That same species occurs here and I have seen a couple of individuals that were in excess of 17 ft. A“28 footer” was seen many decades ago. The main food of these larger individuals, that can be many decades old, is wallabies. At the caravan park there are “wallaby runways” through the dense fern ground cover and I have seen python(s) (maybe the same individual) from time to time lurking around these wallaby highways. The young snakes will eat bandicoots and rats and even birds if they can catch them. I would expect the odd small cassowary to be grabbed if encountered. They are frequent visitors in chicken coops and if you keep chickens up here, you must secure them at night of they’ll disappear.
There are no real snake problems in Kuranda. The commonest poisonous snake is the Red-bellied Black Snake. It is usually found along streams and is not especially aggressive unless stepped on or startled. There are no Taipans or Death Adders in the rainforest but just a few kilometres beyond they can be found and are frequently seen. No one has been bitten in the Kuranda area in the 7 years we have been here. Road travel is much more dangerous than being bitten by a snake.
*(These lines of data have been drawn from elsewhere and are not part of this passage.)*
Lemma tracks_poll first read pos c w f c' w' more : tracks first read pos w -> next c = pos -> kf_poll c w = (f, (c', w')) ->
  more.*1 = ft_records f -> Forall told more -> tracks first (read ++ more) (fold_left advance (ft_records f) pos) w' /\ next c' = fold_left advance (ft_records f) pos.
Proof using L.
  intros Ht Hn Hf Hm Hmt. apply tp_poll in Hf as [HR Hp]. apply (tracks_grows _ _ _ _ _ HR) in Ht as [Ht Hparts]. rewrite Hn in Hp. split; [split|].
  - by apply Forall_app.
  - intros p. specialize (Hp p). specialize (Hparts p). rewrite advanced, fmap_app, on_app, Hm. destruct (pos !! p) as [upto|] eqn:Ep.
    + destruct Hp as (_ & k & Hk). destruct Hparts as (from & Hfi & Hb & Hle & Hon & Hu). pose proof (tp_sorted (e := e) p w') as Hs.
      pose proof (batch_between upto k _ Hs) as Hbatch. rewrite <- Hk in Hbatch.
      assert (Hafter : match last (on p (ft_records f)) with Some r => Some (kr_Offset r + 1)%Z | None => Some upto end = Some (after upto (on p (ft_records f)))) by (unfold after; by destruct (last _)).
      rewrite Hafter. exists from.
      assert (Hup : (upto <= after upto (on p (ft_records f)))%Z).
      { unfold after. destruct (last _) as [r|] eqn:El; [|lia]. apply last_Some_elem_of in El. rewrite Hk in El. apply in_batch in El as [? _]. lia. }
      split_and!; [done|done|lia| |].
      * rewrite Hon, (between_joins from upto (after upto (on p (ft_records f))) _ Hs) by lia. by rewrite <- Hbatch.
      * unfold after. destruct (last _) as [r|] eqn:El; [|done]. right. exists r. split; [|done]. apply last_Some_elem_of in El. rewrite Hk in El.
        by apply in_batch in El as [_ ?].
    + destruct Hp as [Hnone _]. rewrite Hnone. cbn. rewrite app_nil_r. done.
  - apply map_eq. intros p. specialize (Hp p). rewrite advanced. destruct (pos !! p) as [off|] eqn:Ep.
    + destruct Hp as [-> _]. unfold after. by destruct (last _).
    + destruct Hp as [-> ->]. done.
Qed.

(** What a subscription has stored, and its place, agree with what was read. *)
Definition follows (first : kafka_position) (read : list (krecord * option Event)) (pos : kafka_position) (s : table_stream W D) : Prop :=
  stored (ts_sink s) = omap snd read /\ stored_position (place (ts_sink s)) = Ok pos /\ tracks first read pos (rd_world (ts_reading s)).
Definition keeps_up (s : table_stream W D) : Prop := exists first read pos, follows first read pos s.

Lemma follows_grows first read pos st s : R (rd_world (ts_reading s)) (rd_world st) -> follows first read pos s -> follows first read pos (mkTableStream st (ts_sink s)).
Proof using L. intros HR (Hs & Hp & Ht). split; [done|]. split; [done|]. by eapply tracks_grows. Qed.

Lemma stored_encode pos : stored_position (dz_encode pos) = Ok pos.
Proof using J. destruct (dz_position_encode pos) as [Hne Hp]. unfold stored_position. apply String.eqb_neq in Hne. by rewrite Hne, Hp. Qed.

Lemma in_world_follows first read pos w s : R (rd_world (ts_reading s)) w -> follows first read pos s -> follows first read pos (in_world w s).
Proof using L. apply (follows_grows first read pos (mkReading (rd_decoders (ts_reading s)) w) s). Qed.

(** A delivery that goes on stores; one that fails may have. *)
Lemma deliver_follows first read pos first' more pos' s st err d : follows first read pos s -> R (rd_world (ts_reading s)) (rd_world st) ->
  tracks first' (read ++ more) pos' (rd_world st) -> deliver (omap snd more) (dz_encode pos') (ts_sink s) = (err, d) ->
  match err with None => follows first' (read ++ more) pos' (mkTableStream st d) | Some _ => keeps_up (mkTableStream st d) end.
Proof using L S J.
  intros (Hs & Hp & Ht) HR Ht' Hd. apply S in Hd as [[Hst Hpl]|(Hne & Hst & Hpl)].
  - assert (Hf : follows first' (read ++ more) pos' (mkTableStream st d)).
    { split; [cbn; by rewrite Hst, Hs, omap_app|]. split; [cbn; rewrite Hpl; apply stored_encode|done]. }
    destruct err; [by exists first', (read ++ more), pos'|done].
  - destruct err; [|done]. exists first, read, pos. split; [cbn; by rewrite Hst|]. split; [cbn; by rewrite Hpl|]. by eapply tracks_grows.
Qed.

Lemma poll_round_follows first read pos c s err c' pos' s' : follows first read pos s -> next c = pos ->
  poll_round deliver conn fuel event e c pos s = (err, (c', pos', s')) ->
  match err with None => next c' = pos' /\ exists read', follows first read' pos' s' | Some _ => keeps_up s' end.
Proof using L S J.
  intros Hf Hn Hr. unfold poll_round in Hr. destruct (kf_poll c _) as [f [c1 w1]] eqn:Ep. pose proof (proj1 (tp_poll _ _ _ _ _ Ep)) as HR.
  pose proof (follows_grows _ _ _ (mkReading (rd_decoders (ts_reading s)) w1) s HR Hf) as Hf1.
  destruct (ft_ended f); [injection Hr as <- <- <- <-; by exists first, read, pos|]. destruct (ft_errors f) as [|[p er] ?]; [|injection Hr as <- <- <- <-; by exists first, read, pos].
  cbn [ts_reading ts_sink] in Hr. destruct (read_records _ _ _ _ _ _ _) as [r st] eqn:Er. pose proof (read_records_grow _ _ _ _ _ Er) as HR2. cbn [rd_world] in HR2.
  destruct r as [[pos1 evs]|er]; [|injection Hr as <- <- <- <-; exists first, read, pos; by apply (follows_grows _ _ _ st (mkTableStream (mkReading (rd_decoders (ts_reading s)) w1) (ts_sink s)))].
  destruct (read_records_told _ _ _ _ _ _ Er) as (-> & more & Hm & Hmt & ->). destruct Hf as (Hs & Hp & Ht).
  destruct (tracks_poll _ _ _ _ _ _ _ _ _ Ht Hn Ep Hm Hmt) as [Ht1 Hn1]. apply (tracks_grows _ _ _ _ _ HR2) in Ht1.
  destruct (ft_records f) as [|x rs] eqn:Erec.
  - injection Hr as <- <- <- <-. split; [done|]. exists read. destruct more; [|done]. rewrite app_nil_r in Ht1. by split_and!.
  - destruct (deliver _ _ _) as [er d] eqn:Ed. injection Hr as <- <- <- <-.
    pose proof (deliver_follows first read pos first more _ s st er d ltac:(by split_and!) ltac:(by etransitivity) Ht1 Ed) as Hd. destruct er; [done|]. split; [done|]. eauto.
Qed.

Lemma poll_rounds_keep n : forall first read pos c s err s', follows first read pos s -> next c = pos ->
  poll_rounds deliver conn fuel n event e c pos s = (err, s') -> keeps_up s'.
Proof using L S J.
  induction n as [|n IH]; intros first read pos c s err s' Hf Hn Hr; cbn [poll_rounds] in Hr; [injection Hr as <- <-; by exists first, read, pos|].
  destruct (poll_round _ _ _ _ _ _ _ _) as [er [[c1 pos1] s1]] eqn:E. pose proof (poll_round_follows _ _ _ _ _ _ _ _ _ Hf Hn E) as H1.
  destruct er; [injection Hr as <- <-; done|]. destruct H1 as (Hn1 & read1 & Hf1). by eapply IH.
Qed.

Lemma begin_at_tracks ls le w0 w1 w2 w3 (Hls : kf_start_offsets (te_Topic e) w0 = (Ok ls, w1)) (Hle : kf_end_offsets (te_Topic e) w2 = (Ok le, w3)) ends :
  (forall p o, (p, o) ∈ ends -> listed le !! p = Some o) -> forall first read pos fresh pos' fresh' w, tracks first read pos w ->
  begin_at e (listed ls) ends pos fresh = Ok (pos', fresh') ->
  exists first', tracks first' read pos' w /\ (fresh' = false -> pos' = pos /\ fresh = false).
Proof using.
  induction ends as [|[p o] ends IH]; intros Hin first read pos fresh pos' fresh' w Ht Hr; cbn [begin_at] in Hr.
  - injection Hr as <- <-. eauto.
  - assert (Hin' : forall q x, (q, x) ∈ ends -> listed le !! q = Some x) by (intros q x Hq; apply Hin; by right).
    destruct (pos !! p) as [off|] eqn:Ep; [destruct (_ <? _)%Z; [done|]; by eapply IH|].
    set (v := if String.eqb (te_Start e) "earliest" then default 0%Z (listed ls !! p) else o) in *.
    assert (Hb : begins p v).
    { unfold begins, v. destruct (String.eqb (te_Start e) "earliest"); [by exists w0, ls, w1|]. exists w2, le, w3. split; [done|]. by rewrite (Hin p o ltac:(left)). }
    assert (Ht' : tracks (<[p := v]> first) read (<[p := v]> pos) w).
    { destruct Ht as [Htold Hparts]. split; [done|]. intros q. specialize (Hparts q). destruct (decide (p = q)) as [<-|Hne].
      - rewrite !lookup_insert_eq. rewrite Ep in Hparts. destruct Hparts as [Hon _]. exists v. split_and!; [done|done|done| |by left].
        rewrite Hon. symmetry. apply filter_none. intros x _. lia.
      - rewrite !lookup_insert_ne by done. done. }
    destruct (IH Hin' _ _ _ _ _ _ _ Ht' Hr) as (first' & Hf & Hfresh). exists first'. split; [done|]. intros Hx. by destruct (Hfresh Hx).
Qed.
I am indebted to Michael Cermak for providing the snake photos as indicated. Others are mine. Michael has a relevant book awaiting publication by CSIRO
These are the most spectacular snakes in our area because of their size. Australian Scrub Pythons are the most common with Carpet Snakes and Water Pythons following in that order. They are mostly nocturnal but can be seen sunning at times. The Australian Scrub Python, the largest of the snakes around Kuranda.
It is not unusual to find an Australian Scrub Python on your lawn after dark.
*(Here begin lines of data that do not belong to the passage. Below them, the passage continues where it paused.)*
(** * Arrivals aggregation core of amsterdam-flight-vibe

    A shallow embedding of the two Netlify functions of the repository:
    the Schiphol arrivals proxy (airport metadata resolver, page fetcher,
    response cache, paginate loop, handler) and the multi-status
    aviationstack proxy of [netlify/functions/arrivals-cdg.js], a file
    that is rejected when it is loaded.

    JavaScript values are embedded as follows.
    - A JS string is a [string]; its characters stand for UTF-16 code
      units below 256, and case conversion is that of ASCII.  Strings
      that leave that range (the flag emoji) are lists of code points.
    - [undefined] and [null] are [None]; NaN is [None] of [option Z].
    - Integers (counters, epoch milliseconds) are [Z].
    - A [Map] keyed by strings is a [gmap string _]; the response
      cache of the Schiphol function, which is iterated, is an
      association list in insertion order, and so is the [Set] of
      codes that is spread into an array.
    - Code that can throw returns a [completion]; process-wide state is
      threaded explicitly through a state monad; the network and the
      clock are oracles indexed by a tick counter that every effectful
      call advances. *)

From Stdlib Require Import ZArith Ascii String List Lia Bool Permutation DecimalString.
From stdpp Require Import base option list strings gmap.

Open Scope string_scope.
Open Scope Z_scope.

(** ** JavaScript primitives *)

Module JS.

Inductive exn : Type :=
| TypeError (msg : string)
| RangeError (msg : string).

Definition message (e : exn) : string :=
  match e with TypeError m => m | RangeError m => m end.

(** Result of evaluating code that may throw. *)
Inductive completion (A : Type) : Type :=
| Normal (a : A)
| Throw (e : exn).
Arguments Normal {A} a.
Arguments Throw {A} e.

Definition cbind {A B} (c : completion A) (k : A -> completion B) : completion B :=
  match c with Normal a => k a | Throw e => Throw e end.

(** Truthiness of a possibly absent string: [undefined], [null] and the
    empty string are falsy. *)
Definition truthy (o : option string) : bool :=
  match o with
  | Some (String _ _) => true
  | _ => false
  end.

(** [a || b] on possibly absent strings. *)
Definition or_else (a b : option string) : option string :=
  if truthy a then a else b.

(** [a || ''] *)
Definition or_empty (a : option string) : string :=
  match a with
  | Some (String c r) => String c r
  | _ => ""
  end.

Definition code_of (c : ascii) : Z := Z.of_nat (nat_of_ascii c).

(** [s.charCodeAt(i)]; NaN past the end. *)
Definition charCodeAt (s : string) (i : nat) : option Z :=
  match String.get i s with
  | Some c => Some (code_of c)
  | None => None
  end.

(** [String.fromCodePoint(x)]: a RangeError unless [x] is an integer in
    [0 .. 0x10FFFF]; the result is the one-code-point string. *)
Definition fromCodePoint (x : option Z) : completion (list Z) :=
  match x with
  | Some n =>
      if (0 <=? n) && (n <=? 1114111) then Normal [n]
      else Throw (RangeError "Invalid code point")
  | None => Throw (RangeError "Invalid code point NaN")
  end.

Definition upper_char (c : ascii) : ascii :=
  let n := nat_of_ascii c in
  if (97 <=? n)%nat && (n <=? 122)%nat then ascii_of_nat (n - 32) else c.

(** [s.toUpperCase()] on ASCII text (other characters are left as they
    are). *)
Fixpoint toUpperCase (s : string) : string :=
  match s with
  | EmptyString => EmptyString
  | String c r => String (upper_char c) (toUpperCase r)
  end.

(** [s.split(sep)] for a one-character separator: never empty. *)
Fixpoint split (sep : ascii) (s : string) : list string :=
  match s with
  | EmptyString => [EmptyString]
  | String c r =>
      if Ascii.eqb c sep then EmptyString :: split sep r
      else match split sep r with
           | h :: t => String c h :: t
           | [] => [String c EmptyString]
           end
  end.

(** [s.replace(/c/g, '')] *)
Fixpoint remove_char (c : ascii) (s : string) : string :=
  match s with
  | EmptyString => EmptyString
  | String a r =>
      if Ascii.eqb a c then remove_char c r else String a (remove_char c r)
  end.

(** [s.startsWith(p)] *)
Definition startsWith (p s : string) : bool := String.prefix p s.

(** [s.indexOf(p)], [None] standing for -1. *)
Fixpoint indexOf (p s : string) : option nat :=
  if String.prefix p s then Some 0%nat
  else match s with
       | EmptyString => None
       | String _ r => S <$> indexOf p r
       end.

Definition includes (p s : string) : bool := bool_decide (is_Some (indexOf p s)).

(** [s.substring(a, b)]: the arguments are swapped when [a > b]. *)
Definition substring (a b : nat) (s : string) : string :=
  String.substring (Nat.min a b) (Nat.max a b - Nat.min a b) s.

(** [s.slice(a, b)] for [0 <= a <= b]. *)
Definition slice (a b : nat) (s : string) : string :=
  String.substring a (b - a) s.

Definition drop_prefix (n : nat) (s : string) : string :=
  String.substring n (String.length s - n) s.

(** [s.replace(p, q)] with a string pattern: the first occurrence. *)
Definition replace_first (p q s : string) : string :=
  match indexOf p s with
  | Some i => String.substring 0 i s ++ q ++ drop_prefix (i + String.length p) s
  | None => s
  end.

Definition is_space (c : ascii) : bool :=
  let n := nat_of_ascii c in
  (n =? 32)%nat || ((9 <=? n)%nat && (n <=? 13)%nat) || (n =? 160)%nat.

Fixpoint trim_start (s : string) : string :=
  match s with
  | String c r => if is_space c then trim_start r else s
  | EmptyString => EmptyString
  end.

Fixpoint rev_string (acc s : string) : string :=
  match s with
  | EmptyString => acc
  | String c r => rev_string (String c acc) r
  end.

(** [s.trim()] *)
Definition trim (s : string) : string :=
  rev_string "" (trim_start (rev_string "" (trim_start s))).

Definition quoted (s : string) : string := String "034" s ++ String "034" "".

Fixpoint insert_by {A} (cmp : A -> A -> Z) (x : A) (l : list A) : list A :=
  match l with
  | [] => [x]
  | y :: r => if 0 <? cmp y x then x :: y :: r else y :: insert_by cmp x r
  end.

(** [Array.prototype.sort] with comparator [cmp], as a stable
    insertion sort: an element goes before the first one the
    comparator puts after it. *)
Definition sort_by {A} (cmp : A -> A -> Z) (l : list A) : list A :=
  fold_left (fun acc x => insert_by cmp x acc) l [].

Definition digit_val (radix : nat) (c : ascii) : option Z :=
  let n := nat_of_ascii c in
  let v := if (48 <=? n)%nat && (n <=? 57)%nat then Some (n - 48)%nat
           else if (97 <=? n)%nat && (n <=? 122)%nat then Some (n - 87)%nat
           else if (65 <=? n)%nat && (n <=? 90)%nat then Some (n - 55)%nat
           else None in
  match v with
  | Some d => if (d <? radix)%nat then Some (Z.of_nat d) else None
  | None => None
  end.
The Australian Scrub Python (Morelia kinghorni) is a wide-ranging species occurring from Indonesia and New Guinea to north-eastern Australia. 5m specimens are not uncommon and reports of 8m specimens are unconfirmed. It is a forest species and is especially common in rainforests where it feeds on mammals as large and wallabies and tree kangaroos. They are fond of crossing roads at night and most drivers avoid them (personal observations) and only a few are seen as road kills.
Carpet Pythons are very spectacular and often have beautiful colour patterns.
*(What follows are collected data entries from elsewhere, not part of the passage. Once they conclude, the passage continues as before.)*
(** * server.js: authentication, catalog, cart and checkout routes

    A shallow embedding of the Express application of [server.js].  Every
    route handler is a function from the request data and the server state
    to an outcome and a new state.  The state gathers the process-local
    [carts] object together with the contents of the three external stores
    the handlers talk to (the Prisma user and order tables and the Mongo
    product collection).

    Conventions of the model:
    - a handler runs as one atomic transition; interleavings of other
      requests at its [await] points are outside the model;
    - JavaScript numbers (quantities, prices, totals) are the integers they
      denote, which double arithmetic adds and multiplies exactly below 2^53;
    - request fields are well typed: product ids, names and roles are
      strings, quantities and prices are numbers; a product id that
      reaches the collection is cast to an ObjectId first, and a string
      that is no ObjectId makes the call throw;
    - the answers of the external services (the clock, keys assigned by
      the stores, whether a write to the relational store commits, the
      bcrypt primitives, the regular expression engine of MongoDB) are
      inputs of the model, and so is the cast of a string to an
      ObjectId; the Mongo collection answers every query whose id casts;
    - a user id is a key of the user table, never the name of a member of
      [Object.prototype], so [carts[id]] is the user's array or
      [undefined]. *)

From stdpp Require Import gmap strings list sorting.
From Stdlib Require Import ZArith Lia Ascii.

Local Open Scope string_scope.
Local Open Scope list_scope.
Local Open Scope Z_scope.

(** ** Data model *)

(** Modelled from the spec: the Prisma [User] table, whose schema is not
    part of [server.js]; the fields are the ones the register route writes
    (line 46) plus the key, and [email] is unique (it is the argument of
    [findUnique]). *)
Record User := mkUser {
  user_id : Z;
  user_name : string;
  email : string;
  passwordHash : string;
  role : string
}.

(** The key of a document of the collection: the 12 bytes of an ObjectId,
    as the number they spell. *)
Abbreviation ObjectId := N.

(** [productSchema] (lines 18-24) with the [_id] Mongo adds. *)
Record Product := mkProduct {
  _id : ObjectId;
  sku : string;
  name : string;
  price : Z;
  category : string;
  updatedAt : Z
}.

(** An element of [carts[userId]]: [{ productId, quantity }]. *)
Record CartItem := mkCartItem {
  productId : string;
  quantity : Z
}.

(** An element of [items] in the checkout route (line 126). *)
Record OrderItem := mkOrderItem {
  item_productId : string;
  item_quantity : Z;
  priceAtPurchase : Z
}.

(** Modelled from the spec: the Prisma [Order] table with its nested items,
    whose schema is not part of [server.js]; the fields are the ones the
    checkout route writes (lines 130-136) plus the key. *)
Record Order := mkOrder {
  order_id : Z;
  order_userId : Z;
  total : Z;
  items : list OrderItem
}.

(** The payload of a session token, [{ id, role }]; after [authenticate]
    it is [req.user]. *)
Record Claims := mkClaims {
  id : Z;
  claim_role : string
}.

#[global] Instance User_eq_dec : EqDecision User.
Proof. solve_decision. Defined.
#[global] Instance Product_eq_dec : EqDecision Product.
Proof. solve_decision. Defined.
#[global] Instance CartItem_eq_dec : EqDecision CartItem.
Proof. solve_decision. Defined.
#[global] Instance OrderItem_eq_dec : EqDecision OrderItem.
Proof. solve_decision. Defined.
#[global] Instance Order_eq_dec : EqDecision Order.
Proof. solve_decision. Defined.
#[global] Instance Claims_eq_dec : EqDecision Claims.
Proof. solve_decision. Defined.

(** The server state: the three stores and the [carts] object (line 94),
    a map from user id to an array of cart items. *)
Record state := mkState {
  users : list User;
  products : list Product;
  orders : list Order;
  carts : gmap Z (list CartItem)
}.

Definition set_users (us : list User) (st : state) : state :=
  mkState us (products st) (orders st) (carts st).
Definition set_products (ps : list Product) (st : state) : state :=
  mkState (users st) ps (orders st) (carts st).
Definition set_orders (os : list Order) (st : state) : state :=
  mkState (users st) (products st) os (carts st).
Definition set_carts (cs : gmap Z (list CartItem)) (st : state) : state :=
  mkState (users st) (products st) (orders st) cs.

(** The state of a freshly started process over empty stores. *)
Definition init : state := mkState [] [] [] ∅.

(** ** Cart routes (lines 93-112) *)

(** [carts[userId] || []]. *)
Definition cartOf (u : Z) (st : state) : list CartItem :=
  default [] (carts st !! u).

(** [item.quantity += quantity] on the object found in the array; the
    sum is the integer sum, which is what the double addition of the
    source computes as long as the operands and the result are integers
    of magnitude at most 2^53. *)
Definition bump (q : Z) (item : CartItem) : CartItem :=
  mkCartItem (productId item) (quantity item + q).

(** The body of [POST /cart] on one array (lines 103-105): [find] returns
    the first item with the product id, which is updated in place;
    otherwise a new item is pushed. *)
Definition addItem (pid : string) (q : Z) (cart : list CartItem) : list CartItem :=
  match list_find (λ i, productId i = pid) cart with
  | Some (k, item) => <[k := bump q item]> cart
  | None => cart ++ [mkCartItem pid q]
  end.

(** [filter(i => i.productId !== productId)] (line 110). *)
Definition removeItem (pid : string) (cart : list CartItem) : list CartItem :=
  filter (λ i, productId i ≠ pid) cart.

(** ** Requests, responses and the environment *)

(** A session token as [jwt.sign] builds it: the payload, the expiry
    ([expiresIn: '1h']) and the secret it was signed with.  A token that
    does not verify is one whose [signedWith] differs from the secret of
    the server. *)
Record Token := mkToken {
  payload : Claims;
  exp : Z;
  signedWith : string
}.

#[global] Instance Token_eq_dec : EqDecision Token.
Proof. solve_decision. Defined.

(** The body of [POST /products]. *)
Record ProductBody := mkProductBody {
  body_sku : string;
  body_name : string;
  body_price : Z;
  body_category : string
}.

(** The body of [PUT /products/:id]: any subset of the schema fields. *)
Record ProductPatch := mkProductPatch {
  patch_sku : option string;
  patch_name : option string;
  patch_price : option Z;
  patch_category : option string;
  patch_updatedAt : option Z
}.

(** The routes of the application with the request data each one reads.
    [auth] is the token taken from the [Authorization] header
    ([split(' ')[1]]), [None] when there is none. *)
Inductive request :=
| Register (name email password : string) (role : option string)
| Login (email password : string)
| GetProducts (search category : option string)
| PostProduct (auth : option Token) (body : ProductBody)
| PutProduct (auth : option Token) (pid : string) (body : ProductPatch)
| DeleteProduct (auth : option Token) (pid : string)
| GetCart (auth : option Token)
| PostCart (auth : option Token) (pid : string) (q : Z)
| DeleteCart (auth : option Token) (pid : string)
| Checkout (auth : option Token).

(** What [res.json] is given. *)
Inductive body :=
| Message (m : string)
| UserBody (u : User)
| LoginBody (token : Token) (u : User)
| ProductsBody (ps : list Product)
| ProductBodyOf (p : option Product)
| CartBody (cart : list CartItem)
| OrderBody (o : Order).

(** Errors of the external stores that reach a handler as a rejected
    promise. *)
Inductive storeError :=
| PersistenceError
| QueryError
| CastError.

(** A handler either answers with a status and a JSON body, or its
    promise is rejected because a store call threw and nothing caught
    it; the handler then sends no response of its own. *)
Inductive outcome :=
| Json (status : nat) (b : body)
| Rejected (e : storeError).

(** What the outside world contributes to one request: the clock (in
    seconds), the answer of the relational store to a write ([Some k]: the
    row is committed under key [k]; [None]: the write is refused), and the
    [_id] Mongo gives to a new document. *)
Record env := mkEnv {
  now : Z;
  prismaWrite : option Z;
  mongoOid : ObjectId
}.

Definition status (o : outcome) : option nat :=
  match o with
  | Json s _ => Some s
  | Rejected _ => None
  end.

(** ** Queries by id and the checkout loop *)

Section Mongoose.

(** The cast Mongoose applies to the id of a query by id: the ObjectId
    the string spells, or [None] when it spells none, in which case the
    query throws [CastError]. *)
Variable castObjectId : string → option ObjectId.

(** A product id that casts. *)
Definition well_formed (pid : string) : Prop := is_Some (castObjectId pid).

(** The document of the collection with a given key, if any. *)
Definition findOne (oid : ObjectId) (ps : list Product) : option Product :=
  snd <$> list_find (λ p, _id p = oid) ps.

(** [Product.findById(id)]: throws when the id does not cast; otherwise
    the document with that [_id], or [null]. *)
Definition findById (pid : string) (ps : list Product) : storeError + option Product :=
  match castObjectId pid with
  | None => inl CastError
  | Some oid => inr (findOne oid ps)
  end.

(** The [for (const item of cart)] loop (lines 119-127), with its two
    accumulators [total] and [items]; a lookup that throws ends it. *)
Fixpoint resolve (ps : list Product) (cart : list CartItem)
    (total : Z) (items : list OrderItem) : storeError + Z * list OrderItem :=
  match cart with
  | [] => inr (total, items)
  | item :: rest =>
      match findById (productId item) ps with
      | inl err => inl err
      | inr None => resolve ps rest total items
      | inr (Some product) =>
          let priceAtPurchase := price product in
          resolve ps rest (total + priceAtPurchase * quantity item)
            (items ++ [mkOrderItem (productId item) (quantity item) priceAtPurchase])
      end
  end.

(** The partial merge [findByIdAndUpdate] applies to the document. *)
Definition merge (b : ProductPatch) (p : Product) : Product :=
  mkProduct (_id p)
    (default (sku p) (patch_sku b))
    (default (name p) (patch_name b))
    (default (price p) (patch_price b))
    (default (category p) (patch_category b))
    (default (updatedAt p) (patch_updatedAt b)).

(** The update of the document with a given key, with [{ new: true }]:
    the updated document, or [null] when no document has the key,
    together with the collection it leaves. *)
Definition findOneAndUpdate (oid : ObjectId) (b : ProductPatch)
    (ps : list Product) : option Product * list Product :=
  match list_find (λ p, _id p = oid) ps with
  | Some (k, p) => (Some (merge b p), <[k := merge b p]> ps)
  | None => (None, ps)
  end.

(** [Product.findByIdAndUpdate(id, body, { new: true })]: throws when the
    id does not cast; otherwise updates the document with that [_id]. *)
Definition findByIdAndUpdate (pid : string) (b : ProductPatch)
    (ps : list Product) : storeError + option Product * list Product :=
  match castObjectId pid with
  | None => inl CastError
  | Some oid => inr (findOneAndUpdate oid b ps)
  end.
Even large Carpet Pythons are at home in trees.
The Carpet Python (Morelia spilota) is a smaller species (to 3.6 m) that has variable patterns, some based on geography. It is found around Australia except in Tasmania. They feed on small mammals, birds and lizards. They are said to be feisty. This individual was heading for our roof and would not be dissuaded from entering. I’ve seen it disappear under the shingles at least twice. We have no rodent problem in the roof! Hopefully it can find its way out. It is a common resident in Brisbane roofs.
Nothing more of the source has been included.